David Schwartz (born August 6, 1967 in Brooklyn, New York City) is an American criminal defense attorney, lobbyist, and former prosecutor from New York. Schwartz was partner at Gerstman Schwartz & Malito, a boutique law firm in New York City. Schwartz was the attorney and media spokesperson representing Michael Cohen in the Stormy Daniels–Donald Trump scandal. Schwartz is now President of lobbying firm Gotham Government Relations.

==Career==

Schwartz currently practices law, lobbying (government relations) with his appearances in the United States Supreme Court, United States District Court of New York, United States Tax Court, New York State Supreme Court, New York City Criminal and Civil Court, and Nassau County District Court. He is also a member of the Forbes New York Business Council and appears in the media to comment on legal issues and represents parties in notable lawsuits.

During his career, Schwartz represented several defendants in high-profile cases including the rape trial of Nicki Minaj's brother and the Yellow Cab, New York taxi medallions owners and Uber.

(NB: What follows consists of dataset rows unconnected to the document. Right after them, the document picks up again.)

(* ===== verification/ContainerInfo.v ===== *)
(** Detection of the container environment (container_info.cpp). *)
From stdpp Require Import base strings list.
From Stdlib Require Import ZArith Lia Ascii.
From S2P Require Import Prelude CppString OS.

Local Open Scope string_scope.

Record ContainerInfo := mkContainerInfo {
  is_container : bool;
  container_type : Z;
  container_id : string;
  runtime : string;
  cgroup_path : string;
}.
Definition container_info0 : ContainerInfo := mkContainerInfo false 0 "" "" "".

(** The runtime and the type number. *)
Definition DetectContainerType (cgroup_path : string) : string * Z :=
  if contains "/docker/" cgroup_path then ("docker", 1) else
  if contains "/kubepods" cgroup_path then ("k8s", 3) else
  if contains "/containerd/" cgroup_path || contains "/system.slice/containerd" cgroup_path
  then ("containerd", 2) else
  if contains "/machine.slice/machine-" cgroup_path then ("systemd-nspawn", 4) else
  if contains "/lxc/" cgroup_path then ("lxc", 1) else
  ("unknown", 0).

(** What follows the second colon of a line. *)
Definition cgroup_of_line (line : string) : option string :=
  match find_char ":"%char line with
  | None => None
  | Some first_colon =>
      match find_from ":"%char line (S first_colon) with
      | None => None
      | Some second_colon => Some (str_drop (S second_colon) line)
      end
  end.

(** The short id: the first 12 characters of the last component, if there are as
    many and they are hexadecimal digits. *)
Definition short_id (cgroup_path : string) : option string :=
  match rfind_char "/"%char cgroup_path with
  | None => None
  | Some last_slash =>
      if bool_decide (S last_slash < String.length cgroup_path)%nat then
        let last_comp := str_drop (S last_slash) cgroup_path in
        if bool_decide (12 <= String.length last_comp)%nat &&
           all_of isxdigit (String.list_ascii_of_string (str_take 12 last_comp))
        then Some (str_take 12 last_comp) else None
      else None
  end.

(** The loop of [ParseCgroup]. *)
Fixpoint parse_lines (lines : list string) (info : ContainerInfo) : bool * ContainerInfo :=
  match lines with
  | [] => (false, info)
  | line :: rest =>
      match cgroup_of_line line with
      | None => parse_lines rest info
      | Some path =>
          if bool_decide (path = "") || bool_decide (path = "/") then parse_lines rest info else
          let '(rt, ty) := DetectContainerType path in
          let info1 := mkContainerInfo (is_container info) ty (container_id info) rt path in
          if bool_decide (0 < ty) then
            (true, mkContainerInfo true ty (default (container_id info) (short_id path)) rt path)
          else parse_lines rest info1
      end
  end.

Section Detect.
Context {W : Type} `{OS W}.

Definition ParseCgroup (info : ContainerInfo) : prog W (bool * ContainerInfo) :=
  content ← read_file "/proc/self/cgroup";
  mret match content with
       | None => (false, info)
       | Some c => parse_lines (getlines ch_nl c) info
       end.

Definition DetectContainerInfo : prog W ContainerInfo :=
  dockerenv ← read_file "/.dockerenv";
  r ← ParseCgroup container_info0;
  let '(from_cgroup, info) := r in
  let info1 :=
    if negb from_cgroup && bool_decide (is_Some dockerenv)
    then mkContainerInfo true 1 (container_id info) "docker" (cgroup_path info) else info in
  k8s_service ← gets (os_getenv "KUBERNETES_SERVICE_HOST");
  mret (if is_container info1 then info1
        else match k8s_service with
             | Some _ => mkContainerInfo true 3 (container_id info1) "k8s" (cgroup_path info1)
             | None => info1
             end).
End Detect.

(** * Lemmas *)

Definition known_type (ty : Z) (rt : string) : Prop :=
  (ty, rt) ∈ [(1, "docker"); (3, "k8s"); (2, "containerd"); (4, "systemd-nspawn"); (1, "lxc")].

Lemma detect_type_cases p :
  DetectContainerType p = ("unknown", 0) ∨
  (known_type (DetectContainerType p).2 (DetectContainerType p).1 ∧ 0 < (DetectContainerType p).2).
Proof.
  unfold DetectContainerType, known_type.
  repeat case_match; simpl; [right..|by left]; (split; [|lia]); set_solver.
Qed.

(** A short id is empty or twelve hexadecimal digits. *)
Definition id_ok (s : string) : Prop :=
  s = "" ∨ (String.length s = 12%nat ∧ forallb isxdigit (String.list_ascii_of_string s) = true).

Lemma short_id_ok p s : short_id p = Some s → id_ok s.
Proof.
  unfold short_id. destruct (rfind_char _ p); [|done]. case_bool_decide; [|done].
  case_bool_decide as Hlen; [|done]. cbn [andb]. destruct (all_of _ _) eqn:E; [|done].
  intros Hs. right. apply (inj Some) in Hs. rewrite <-Hs. split; [|done]. rewrite str_take_length. lia.
Qed.

(** A container is reported with a known type and runtime, else nothing is. *)
Definition info_ok (i : ContainerInfo) : Prop :=
  id_ok (container_id i) ∧
  if is_container i then known_type (container_type i) (runtime i)
  else container_type i = 0 ∧ container_id i = "".

Lemma parse_lines_ok lines i b i' :
  is_container i = false → info_ok i → parse_lines lines i = (b, i') →
  info_ok i' ∧ is_container i' = b.
Proof.
  revert i. induction lines as [|l lines IH]; intros i Hc Hok; simpl; [by intros [= <- <-]|].
  destruct (cgroup_of_line l) as [p|]; [|by apply IH]. destruct (_ || _); [by apply IH|].
  pose proof (detect_type_cases p) as Hcases. destruct (DetectContainerType p) as [rt ty].
  unfold info_ok in Hok. rewrite Hc in Hok. destruct Hok as (Hid & _ & Hid0).
  case_bool_decide as Hty.
  - intros [= <- <-]. destruct Hcases as [?|[Hk _]]; [simplify_eq; lia|]. split; [|done]. split; [|done].
    simpl. destruct (short_id p) eqn:Es; [by eapply short_id_ok|done].
  - destruct Hcases as [Hu|[_ Hpos]]; [|simpl in Hpos; lia]. simplify_eq.
    apply IH; [done|]. split; [done|]. simpl. by rewrite Hc.
Qed.

(** * Claims *)

(** Container detection is total and consistent for every content of the files
    and of the environment: a container is reported exactly with one of the five
    pairs of type and runtime of the table, no container exactly with type 0 and
    no id; the id is empty or twelve hexadecimal digits; and none is reported
    exactly when there is no /.dockerenv, no Kubernetes variable and no line of the
    cgroup file with a container path. *)
Theorem container_info_consistent {W} `{OS W} (w : W) :
  ∃ i, DetectContainerInfo w = (Ret i, w) ∧ info_ok i ∧
  (is_container i = false ↔
     os_read "/.dockerenv" w = None ∧ os_getenv "KUBERNETES_SERVICE_HOST" w = None ∧
     (parse_lines (getlines ch_nl (default "" (os_read "/proc/self/cgroup" w))) container_info0).1 = false).
Proof.
  unfold DetectContainerInfo, ParseCgroup, read_file, gets, mbind, prog_bind. simpl.
  set (r := match os_read "/proc/self/cgroup" w with
            | Some c => parse_lines (getlines ch_nl c) container_info0
            | None => (false, container_info0) end).
  assert (r = parse_lines (getlines ch_nl (default "" (os_read "/proc/self/cgroup" w))) container_info0) as Hr
    by (subst r; by destruct (os_read _ w)).
  rewrite <-Hr. destruct r as [b i]. symmetry in Hr.
  apply parse_lines_ok in Hr as [[Hid Hok] <-]; [|done|split; [by left|done]].
  eexists. split; [done|]. unfold info_ok.
  destruct (is_container i) eqn:Ei; simpl.
  - rewrite !Ei. split; [by split|]. naive_solver.
  - destruct (os_read "/.dockerenv" w); simpl.
    + split; [split; [done|]|naive_solver]. unfold known_type. set_solver.
    + rewrite Ei. destruct (os_getenv _ w); simpl.
      * split; [split; [done|]|naive_solver]. unfold known_type. set_solver.
      * rewrite !Ei. split; [by split|done].
Qed.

The New York State Senate appointed Schwartz as a member of its commission on judicial nomination of Justices to the New York Court of Appeals. He also served as a trustee of the Brooklyn Bar Association. Schwartz practiced law as a litigator, a lobbyist and advocate of businesses, trade associations, not-for-profits and individuals during the past decades. He served the People of the State of New York as an Assistant District Attorney in Kings County from 1993 to 1997. In this position, Schwartz handled hundreds of criminal prosecutions.

=== Stormy Daniels−Donald Trump scandal ===

During the Stormy Daniels-Trump story, Schwartz acted as Cohen's attorney and representative in the media. For example, Schwartz had on March 19, 2018, a heated discussion on CNN with Stormy Daniel's attorney Michael Avenatti about a contested non disclosure agreement.